After a gestation period of 10-13 months, females give birth to litters of 1-6 (usually 2-3) pups. The number of offspring is not correlated with female size; each female produces an estimated average of 12 pups over her entire lifetime. Parturition occurs from May to August (autumn and winter) in French Polynesia, in July (summer) off Enewetak Atoll, and in October (summer) off Australia. Females give birth while swimming, making violent twists and turns of their bodies; each pup takes under an hour to fully emerge. The newborns measure 52–60 cm long and have relatively longer caudal fins than adults. This shark develops slowly compared to other requiem sharks; newborns grow at a rate of 16 cm per year while adults grow at a rate of 2–4 cm per year. Sexual maturity is reached at a length of around 1.1 m and an age of 8-9 years, though mature males as small as 95 cm long have been recorded from the Maldives, suggesting regional variation in maturation size. On the Great Barrier Reef, males live to 14 years and females to 19 years; the maximum lifespan of this shark may be upwards of 25 years. In 2008, a whitetip reef shark produced a single pup through possibly asexual means at the Nyiregyhaza Centre in Hungary; previous instances of asexual reproduction in sharks have been reported in the bonnethead (Sphyrna tiburo) and the blacktip shark (Carcharhinus limbatus).

==Human interactions==
The white tip reef shark is more harmless and is seldom aggressive unless provoked.

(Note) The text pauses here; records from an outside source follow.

(* ===== verification/Prelude.v ===== *)
(** * Tela: a verification library

    Tela connects a client machine to services on a remote machine through a relay.  An agent
    ([telad]) registers its machine with a hub ([telahubd]); a client ([tela]) asks the hub for a
    session; the hub pairs the two connections and forwards opaque WireGuard datagrams between them,
    over WebSocket or UDP, possibly through a second hub (a bridge).  Who may register, connect and
    administer is decided by the hub's token store, which an HTTP admin API edits; the client's
    [tela admin] commands and portals drive that API.  A portal ([telaportal], or the one inside the
    desktop application) is a directory of hubs that passes administration on to them.  Hubs and
    agents update themselves from release channels, verified by digest; a hub can host such channels.

    This library models that logic as executable definitions translated from the Go sources, and
    proves what makes it correct, part by part and across parts.

    ** Parts, files and sources

    Shared ground:
    - [Prelude]: notation, automation, machine integers, byte strings, the parts of Go's [strings],
      [strconv] and [encoding/hex] the sources use, map iteration order.
    - [Timestamp] (Go's [time]): calendar dates, RFC 3339 texts and durations of days.
    - [Http]: requests, JSON bodies, caller tokens; [Url]: escaping, queries, absolute URLs.
    - [FilePath], [FileSys]: Go's [path/filepath] and the [os] calls on Unix, over a file system with
      symbolic links.
    - [Flags] (internal/hub/hub.go, internal/client/admin.go): flag sets and [permuteArgs].
    - [Sha256], [Channel] (internal/channel/channel.go): digest, channel names, version order, update
      decision, manifests, caching fetcher, verified download.
    - [CertPin] (internal/certpin/certpin.go); [Credstore] (internal/credstore/credstore.go).

    The hub (internal/hub):
    - [Auth] (auth.go): token entries, ACLs, the store [authStore] and its decisions ([canConnect],
      [canRegister], [canManage], [connectServicesFilter], ...).  [Authorizer] is the type class
      through which the relay asks the store, with its laws; [authStore] is its instance.  The version
      counters of identities (access_version.go).
    - [HubConfig] (hub.go, auth.go): configuration and the
      bootstrap of identities; [HubStart]: a start of the hub; [HubCli]: the offline user and portal
      commands.
    - [AdminState], [AdminTokens], [AdminAccess], [AdminUpdate] (admin_api.go): the admin API's state
      and handlers; [AdminInvariant]: the abstract transition relation [effect] they refine.
    - [Pair] (pair.go); [Portals] (hub.go): pairing codes, registrations with portals and their sync.
    - [SessionState], [Bridge], [UdpRelay], [Session] (hub.go, bridge.go) and [Relay]
      (internal/relay/frame.go): machines, sessions and connections, hub-to-hub bridges, the UDP relay,
      the WebSocket handlers.  [SessionInvariant]: the events as one step relation and its invariants.
    - [HubStatus], [HubLog] (hub.go): status, discovery, presence, the management proxy, logs, history.
    - [ChannelHost] (channels_admin.go, channels_publish.go, channels_server.go): hosted channels.

    The agent (internal/agent): [Agent], [AgentMgmt] (agent.go, upstream.go, gateway.go): path routing,
    configuration, state file, registration, management requests, reconnecting; [FileShare]
    (fileshare.go): the path sandbox and the operations of a file share.

    The tunnel (internal/wsbind/bind.go): [WsBind].

    The client (internal/client): [ClientConfig], [Profiles], [ClientConnect], [TunnelBridge]
    (client.go, dns.go): remotes, hub names, credentials and pins, profiles and the local names of
    their machines, from a profile to sessions and listeners; [ClientFiles] (fileshare.go, control.go);
    [Mount] (mount.go): the mounted shares; [ClientAdmin] (admin.go): every [tela admin] command;
    [ClientUpdate] (channel.go, update.go): the release channel, downloads and the self-update;
    [ClientControl] (control.go): the control server, its event receivers and the log buffer.

    Portals: [PortalProtocol] (internal/portal/portal.go, token.go): the protocol and the [Store]
    interface as a class of operations with laws; [PortalFile] (store/file/file.go): the store on disk
    and a file replaced through a temporary one; [PortalServer] (server.go, fleet.go, admin_proxy.go,
    public_proxy.go); [PortalClient] (internal/portalclient); [Aggregate] (internal/portalaggregate).

    The desktop application (cmd/telagui): [PortalSources] (portal_sources.go), [PortalEmbed]
    (portal_embed.go); [AppAdmin] (app.go): administration of hubs and agents, the hub directory;
    [AppProfiles] (app.go): local ports, profiles, client settings.

    The theorems about [X] stand at the end of [X] or in [XProofs]; the witnesses and small evaluated
    inputs stand at the end of the last file of a part or in its [XExamples].  [SessionProtocol],
    [SessionE2E], [PortalE2E], [TunnelE2E], [AgentE2E], [AdminE2E], [UpdateE2E] and [AppE2E] compose
    parts: relay and store, hub and portal, two tunnel ends and the relay, hub and agent, command and
    hub, a hosted channel and a client that updates from it, desktop and portal and hub.

    ** How code becomes definitions

    A package-level variable guarded by a mutex is a field of a state record passed through the
    handlers ([hubState], [pairState], [sessions]); a handler is a function from the state, an
    environment (clock, random bytes, which calls fail, what a remote peer answers) and a request to
    its replies and the next state.  Handlers run to their end as one transition: the admin handlers
    hold [globalCfgMu] for theirs; for the WebSocket handlers this leaves out the interleavings
    between their critical sections.  Machine entries live behind pointers ([ss_heap]), because
    renames and join timers keep pointers past the key.  A save that may crash returns the disks it
    passes through.  Commands of the client run in a small monad of reads, requests and output
    ([ClientAdmin]).  Instants are nanoseconds, [uint8], [uint32], [uint64] and [int64] are integers
    with their wrap-around written out ([u8], [u32], [u64], [i64]).  Strings are byte strings; case
    folding and trimming are those of ASCII text.  Files are read and written through a codec; bodies
    of requests arrive as parsed values.  Where the order of a Go [range] over a map shows in a result,
    the definition takes a [RangeOrder] and its theorems hold for every order.

    ** What the theorems show

    - Decisions of the store are exactly the documented policy, and a dead token decides nothing.
      Every admin request takes the hub along [effect]; so tokens stay distinct (and identities, as long
      as no pairing code names one that is there), the enforced store is the live configuration's, an
      owner remains, strangers change nothing, and of two writers with the same version one loses.
    - A [tela admin] command sends at most one management request, over the pinned connection, with the
      token of its own flags or the one stored for the hub; a grant and a new identity have, at the hub,
      the meaning of the command line.  A change made in
      the desktop application goes through a portal as if made at the hub, and none is lost.
    - Session indexes are distinct octets that are never reused; a connect the policy does not admit is
      refused and touches nothing; connect and join pair the two ends and relay both ways; a stale control
      connection takes nothing down; a revoked token is cut off from the relay at once.
    - Datagrams cross the relay unchanged over every transport, the transport falls back, and its
      state stays well-formed under every interleaving of its operations; forwarding through hubs is
      bounded and transparent.
    - A management request reaches the agent it names and its answer returns; agents accept only
      well-formed configurations, keep their identity, adopt the hub's defaults, and install only
      binaries with the digest of the manifest.  So does the client, and a client that follows a channel
      hosted by a hub installs exactly the binary published there.
    - File share requests leave nothing changed outside the share while no symbolic link lies in it; what
      is written through a mount is what a get delivers; a mounted share lists exactly what the share
      holds.  No dial through the tunnel is left behind.
    - A hub's name resolves to a URL by the documented precedence, pinned connections enforce the
      pin, pairing stores a credential that connects, profiles settle when loaded, and the client listens at distinct
      addresses.  The profile the desktop application saves is the one the client connects with; the
      ports it assigns are distinct; the local names are those of the machines connected to.
    - Without its token nothing can be done to a running client; a receiver of its events gets them in
      order, each at most once.
    - Every portal endpoint answers only the requests its gate admits, whatever the store behind the
      interface; the proxy sends exactly what was asked with the hub's own token; the client refines
      the store; the file store survives failing calls and a crash at any point.
    - The desktop application's list of portals changes by pure steps whatever fails, the source for a
      hub is the best one, signing in ends, and its own portal starts ready and guarded.

    Corner cases where the code departs from its comments or guides are evaluated as [Example]s or
    proved beside the component they belong to.

    ** Bounds and fuel

    Recursion is structural except for: the printing of integers ([FormatUint], fuelled by the
    number's bit length, which bounds its digits); the version loop of [Channel] (the longer segment
    list, which it consumes); the transfer loops of [FileShare] and [ClientFiles] (the bytes left, of
    which every round takes at least one); and the sign-in of [PortalSources] ([pollFuel], the twenty
    minutes of its deadline over the shortest wait, which is shown to be enough).  Path resolution has
    the kernel's budget of 40 links.  [Sha256] is evaluated against published vectors.
    Parameters stand for code not in the repository: the YAML library ([Yaml] in [Profiles]: trees read
    by a type), the other YAML and JSON codecs (with their round trip as a law, and instances in the
    example files), the length of a JSON text where a reader limits it, the answers of the network, the clock, random
    bytes, failing system calls, [time.ParseDuration] on fractional texts.

    ** Not modelled

    Sockets, TLS, WireGuard and its network stack, the copying of bytes between connections, log
    output, the layout of printed tables, service installation and process control.  Of the hub: the
    embedded console and the channel commands; of the agent: its command line ([telad channel],
    [update], [login], [pair]), the event stream of the file share and TCP forwarding; of the client:
    the service command, the event stream of file subscriptions, the pings of the control server; of
    the desktop application: windows, tray, dialogs, its settings file and remotes, and the bindings
    that start and stop processes and install binaries.  Windows paths, the test stack and build
    tools. *)

From Stdlib Require Import ZArith Lia Ascii String.
From stdpp Require Import base gmap strings list fin_maps sorting.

They are also fearless and curious, as the whitetip reef sharks may approach swimmers closely to investigate. However, these sharks readily attempt, and quite boldly, to steal catches from spear fishers, which has resulted in several people being bitten in the process. In some places, local whitetip reef sharks have learned to associate the sound of a speargun discharge or a boat dropping anchor with food and respond within seconds. As of 2008, the International Shark Attack File lists two provoked and three unprovoked attacks to this species. Whitetip reef sharks are well-suited to ecotourism diving, and with conditioning they can be hand-fed by divers. In Hawaiian mythology, the fidelity (i.e., "loyalty") of whitetip reef sharks to certain areas of the reef for years at a time may have inspired belief in ʻaumākua, the spirits of family ancestors that take animal form and protect their descendants.

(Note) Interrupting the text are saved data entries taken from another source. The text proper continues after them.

(** A PATCH never touches an ACL or a token value.  Served, it changes the name and the role of
    the identity's row as asked and nothing else, to a name no other row carries and a role the
    handler admits; refused, either nothing changed or the reply is the 409 of an owner demotion
    and the row already carries the new name, in the live configuration but not on disk. *)
Theorem patch_effect `{RangeOrder} env st r id resp st' :
  adminPatchAccess env st r id = (resp, st') -> id <> "" ->
  cfg_machines st' = cfg_machines st /\
  te_Token <$> cfg_tokens st' = te_Token <$> cfg_tokens st /\
  (status resp = 200%Z -> exists i e e',
     findTokenEntryInCfg st id = Some (i, e) /\ cfg_tokens st' = <[i := e']> (cfg_tokens st) /\
     coherent st' /\ te_ID e' <> "" /\
     (te_ID e' = id \/ forall x, x ∈ cfg_tokens st -> te_ID x <> te_ID e') /\
     (te_HubRole e' = te_HubRole e \/ validRole (te_HubRole e') = true) /\
     te_IssuedAt e' = te_IssuedAt e /\ te_RevokedAt e' = te_RevokedAt e /\
     te_ExpiresAt e' = te_ExpiresAt e) /\
  (status resp <> 200%Z -> unchanged st st' \/
     status resp = 409%Z /\ diskCfg st' = diskCfg st /\ exists i e target,
       findTokenEntryInCfg st id = Some (i, e) /\ te_HubRole e = "owner" /\ target <> id /\
       cfg_tokens st' = <[i := withID e target]> (cfg_tokens st)).
Proof.
  intros Hrun Hne. apply adminPatchAccess_outcome in Hrun as (newID & newRole & Hid0 & Hrole & Hres).
  assert (forall i e e', findTokenEntryInCfg st id = Some (i, e) -> te_Token e' = te_Token e ->
    te_Token <$> <[i := e']> (cfg_tokens st) = te_Token <$> cfg_tokens st) as Hsame.
  { intros i e e' [Hrow _]%findTokenEntryInCfg_Some Ht. rewrite list_fmap_insert, Ht.
    apply list_insert_id. by rewrite list_lookup_fmap, Hrow. }
  destruct Hres as [Hs [av ->]|i e target st1 Hf _ -> Hnt Hft Ho Hs Hts Hms Hd Hco
                   |i e st1 Hf Hfree Hown Hck Hver Hs HC].
  - split_and!; [done|done|done|]. intros _. left. by exists av.
  - split_and!; [done|rewrite Hts; by apply (Hsame _ e)|by rewrite Hs|].
    intros _. right. split_and!; [done|done|]. by exists i, e, target.
  - rewrite (committed_tokens _ _ _ _ HC), (committed_machines _ _ _ _ HC).
    pose proof (findTokenEntryInCfg_Some _ _ _ _ Hf) as [Hrow Hid].
    split_and!; [done|by apply (Hsame _ e)| |done].
    intros _. exists i, e, (patched e newID newRole). split_and!; try done; [apply HC| | |].
    + destruct newID as [t|]; cbn; [naive_solver|congruence].
    + destruct (decide (default id newID = id)) as [E|E].
      * left. destruct newID; cbn in *; congruence.
      * right. apply Hfree in E as E'. destruct newID as [t|]; [|done]. cbn.
        by apply findTokenEntryInCfg_None.
    + destruct newRole as [role|]; cbn; [right|by left].
      destruct Hrole as [?|(? & [= <-] & ?)]; done.
Qed.

(** The body of a PATCH. *)
Definition patch_body (kvs : list (string * json)) : reqBody := BodyJson (JObj kvs).

Lemma patch_effect_witness :
  let '(resp, st') := adminPatchAccess (env_at 5) demo_hub
        (request_of "PATCH" "" "boss-token" "" (patch_body [("id", JStr "bob")])) "alice" in
  cfg_machines st' = cfg_machines demo_hub.
Proof.
  refine (proj1 (patch_effect (env_at 5) demo_hub
    (request_of "PATCH" "" "boss-token" "" (patch_body [("id", JStr "bob")])) "alice" _ _ eq_refl _)).
  discriminate.
Defined.
Lemma handleAdminTokenAction_effect env st r :
  effect (r_Method r) st (snd (handleAdminTokenAction env st r)).
Proof.
  unfold handleAdminTokenAction.
  case_bool_decide; [apply eff_none, unchanged_refl|].
  destruct (negb _); [apply eff_none, unchanged_refl|].
  destruct (requireOwnerOrAdmin env st r); [|apply eff_none, unchanged_refl].
  destruct (splitn2 _ "/") as [|id [|action [|]]]; try (apply eff_none, unchanged_refl).
  destruct (_ || _); [apply eff_none, unchanged_refl|].
  destruct (action =s "revoke"); [|apply eff_none, unchanged_refl].
  destruct (adminRevokeToken env st r id) as [resp st'] eqn:Hrun.
  apply adminRevokeToken_outcome in Hrun as [[_ Hu]|Hrun]; [by apply eff_none|].
  destruct Hrun as (i & e & st1 & Hf & Hown & _ & _ & _ & _ & HC).
  apply find_by_own_id in Hf as [<- Hf]. by eapply eff_revoke.
Qed.

Lemma step_effect r st st' :
  admin_step time_Parse r st st' -> effect (r_Method r) st st'.
Proof.
  intros [env s Hf|env s Hf|env s|env s].
  - by apply handleAdminTokens_effect.
  - by apply handleAdminRotate_effect.
  - apply handleAdminTokenAction_effect.
  - apply handleAdminAccess_effect.
Qed.

(** C2. Every admin request, from whatever caller, with whatever method, path, headers and body,
    takes the hub to a state the abstract transition relation allows. *)
Theorem admin_refines_effect r st st' : admin_step time_Parse r st st' -> effect (r_Method r) st st'.
Proof. apply step_effect. Qed.

End refinement.
(* ===== verification/Sha256.v ===== *)
(** * SHA-256 ([crypto/sha256]), executable

    Channel manifests name binaries by their SHA-256 and certificates are pinned by theirs.  A
    message and a digest are lists of bytes; words are 32-bit integers. *)

From S2P Require Import Prelude.
From Stdlib Require Import ZArith Lia Ascii String.
From stdpp Require Import base list.

Definition rotr (n x : Z) : Z := u32 (Z.lor (Z.shiftr x n) (Z.shiftl x (32 - n))).
Definition add32 (a b : Z) : Z := u32 (a + b).

Definition sha_k : list Z := [
  1116352408; 1899447441; 3049323471; 3921009573; 961987163; 1508970993; 2453635748; 2870763221;
  3624381080; 310598401; 607225278; 1426881987; 1925078388; 2162078206; 2614888103; 3248222580;
  3835390401; 4022224774; 264347078; 604807628; 770255983; 1249150122; 1555081692; 1996064986;
  2554220882; 2821834349; 2952996808; 3210313671; 3336571891; 3584528711; 113926993; 338241895;
  666307205; 773529912; 1294757372; 1396182291; 1695183700; 1986661051; 2177026350; 2456956037;
  2730485921; 2820302411; 3259730800; 3345764771; 3516065817; 3600352804; 4094571909; 275423344;
  430227734; 506948616; 659060556; 883997877; 958139571; 1322822218; 1537002063; 1747873779;
  1955562222; 2024104815; 2227730452; 2361852424; 2428436474; 2756734187; 3204031479; 3329325298]%Z.

Definition sha_h0 : list Z := [
  1779033703; 3144134277; 1013904242; 2773480762; 1359893119; 2600822924; 528734635; 1541459225]%Z.

Definition sigma (a b : Z) (f : Z -> Z) (x : Z) : Z := Z.lxor (Z.lxor (rotr a x) (rotr b x)) (f x).
Definition small_s0 : Z -> Z := sigma 7 18 (fun x => Z.shiftr x 3).
Definition small_s1 : Z -> Z := sigma 17 19 (fun x => Z.shiftr x 10).
Definition big_s0 : Z -> Z := sigma 2 13 (rotr 22).
Definition big_s1 : Z -> Z := sigma 6 11 (rotr 25).

(** The message schedule, newest word first. *)
Fixpoint schedule (n : nat) (ws : list Z) : list Z :=
  match n with
  | O => ws
  | S n' =>
      let w i := nth i ws 0%Z in
      schedule n'
        (add32 (add32 (small_s1 (w 1%nat)) (w 6%nat)) (add32 (small_s0 (w 14%nat)) (w 15%nat)) :: ws)
  end.

Definition sha_round (s : list Z) (kw : Z * Z) : list Z :=
  match s with
  | [a; b; c; d; e; f; g; h] =>
      let ch := Z.lxor (Z.land e f) (Z.land (Z.lxor e 4294967295) g) in
      let maj := Z.lxor (Z.lxor (Z.land a b) (Z.land a c)) (Z.land b c) in
      let t1 := add32 (add32 (add32 h (big_s1 e)) (add32 ch kw.1)) kw.2 in
      let t2 := add32 (big_s0 a) maj in
      [add32 t1 t2; a; b; c; add32 d t1; e; f; g]
  | _ => s
  end.

Definition sha_block (h : list Z) (words : list Z) : list Z :=
  let ws := rev (schedule 48 (rev words)) in
  zip_with add32 h (fold_left sha_round (zip sha_k ws) h).

Fixpoint be_words (l : list Z) : list Z :=
  match l with
  | a :: b :: c :: d :: l' => (a * 16777216 + b * 65536 + c * 256 + d)%Z :: be_words l'
  | _ => []
  end.

Definition be_bytes (n : nat) (z : Z) : list Z :=
  rev (map (fun i => (z / 256 ^ Z.of_nat i) mod 256)%Z (seq 0 n)).

Definition sha_pad (m : list Z) : list Z :=
  let n := Z.of_nat (length m) in
  m ++ [128%Z] ++ repeat 0%Z (Z.to_nat ((55 - n) mod 64)) ++ be_bytes 8 (8 * n).

Fixpoint sha_blocks (n : nat) (h : list Z) (words : list Z) : list Z :=
  match n with
  | O => h
  | S n' => sha_blocks n' (sha_block h (take 16 words)) (drop 16 words)
  end.

(** [sha256.Sum256]; the padded message is a whole number of 64-byte blocks. *)
Definition sha256 (m : list Z) : list Z :=
  let words := be_words (sha_pad m) in
  flat_map (be_bytes 4) (sha_blocks (length words / 16) sha_h0 words).

(** The digests of the standard's first two test messages, "abc" and the empty one. *)
Example sha256_abc :
  of_bytes (hex_encode (sha256 [97; 98; 99]%Z)) =
  "ba7816bf8f01cfea414140de5dae2223b00361a396177a9cb410ff61f20015ad"%string.
Proof. vm_compute. reflexivity. Qed.

Example sha256_empty :
  of_bytes (hex_encode (sha256 [])) =
  "e3b0c44298fc1c149afbf4c8996fb92427ae41e4649b934ca495991b7852b855"%string.
Proof. vm_compute. reflexivity. Qed.

Lemma be_bytes_byte n z : Forall is_byte (be_bytes n z).
Proof.
  unfold be_bytes. apply Forall_forall. intros x Hx. apply list_elem_of_In in Hx.
  rewrite <- in_rev in Hx. apply in_map_iff in Hx as (i & <- & _).
  unfold is_byte. apply Z.mod_pos_bound. lia.
Qed.

Lemma sha256_bytes m : Forall is_byte (sha256 m).
Proof.
  unfold sha256. generalize (sha_blocks (length (be_words (sha_pad m)) / 16) sha_h0
    (be_words (sha_pad m))). intros ws.
  induction ws as [|w ws IH]; [constructor|]. cbn [flat_map].
  apply Forall_app. split; [apply be_bytes_byte|exact IH].
Qed.

Lemma length_sha_round s kw : length (sha_round s kw) = length s.
Proof. unfold sha_round. by repeat (case_match; try done). Qed.

Lemma length_sha_block h ws : length (sha_block h ws) = length h.
Proof.
  unfold sha_block. rewrite length_zip_with.
  assert (forall l k, length (fold_left sha_round l k) = length k) as ->; [|lia].
  intros l. induction l as [|x l IH]; intros k; [done|]. cbn. by rewrite IH, length_sha_round.
Qed.

Lemma length_sha_blocks n h ws : length (sha_blocks n h ws) = length h.
Proof. revert h ws. induction n as [|n IH]; intros h ws; cbn; [done|]. by rewrite IH, length_sha_block. Qed.

Lemma length_sha256 m : length (sha256 m) = 32.
Proof.
  unfold sha256.
  pose proof (length_sha_blocks (length (be_words (sha_pad m)) / 16) sha_h0 (be_words (sha_pad m))) as Hl.
  change (length sha_h0) with 8 in Hl.
  assert (forall l, length (flat_map (be_bytes 4) l) = 4 * length l) as ->; [|lia].
  intros l. induction l as [|x l IH]; [done|]. cbn [flat_map length]. rewrite length_app, IH.
  unfold be_bytes. rewrite length_rev, length_map, length_seq. lia.
Qed.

The whitetip reef shark is taken by fisheries operating off Pakistan, India, Sri Lanka, Madagascar, and likely elsewhere, using longlines, gillnets, and trawls. The meat and liver are eaten, though sharks from certain areas present a substantial risk of ciguatera poisoning (especially the liver, which contains a much higher concentration of the toxin than the meat). The International Union for Conservation of Nature (IUCN) has assessed this species as Vulnerable, as its numbers have dropped in recent decades due to increasing, and thus far unregulated, fishing pressure in the tropics. Its restricted habitat, low dispersal, and slow reproduction are factors that limit this shark's capacity for recovering from overfishing. On the Great Barrier Reef, populations of whitetip reef sharks in fishing zones have been reduced by 80% relative to no-entry zones. Furthermore, populations in no-take zones, where boats are allowed but fishing prohibited, exhibit levels of depletion comparable to fishing zones due to poaching. Demographic models indicate that these depleted populations will continue to decline by 6.6-8.3% per year without additional conservation measures. In June 2018 the New Zealand Department of Conservation classified the whitetip reef shark as "Vagrant" under the New Zealand Threat Classification System.

==Other Triaenodon species==
The T. willei is the only described extinct species of this genus, found in Europe, in Belgium, between the Eocene period (in Lutetian to Ypresian stages).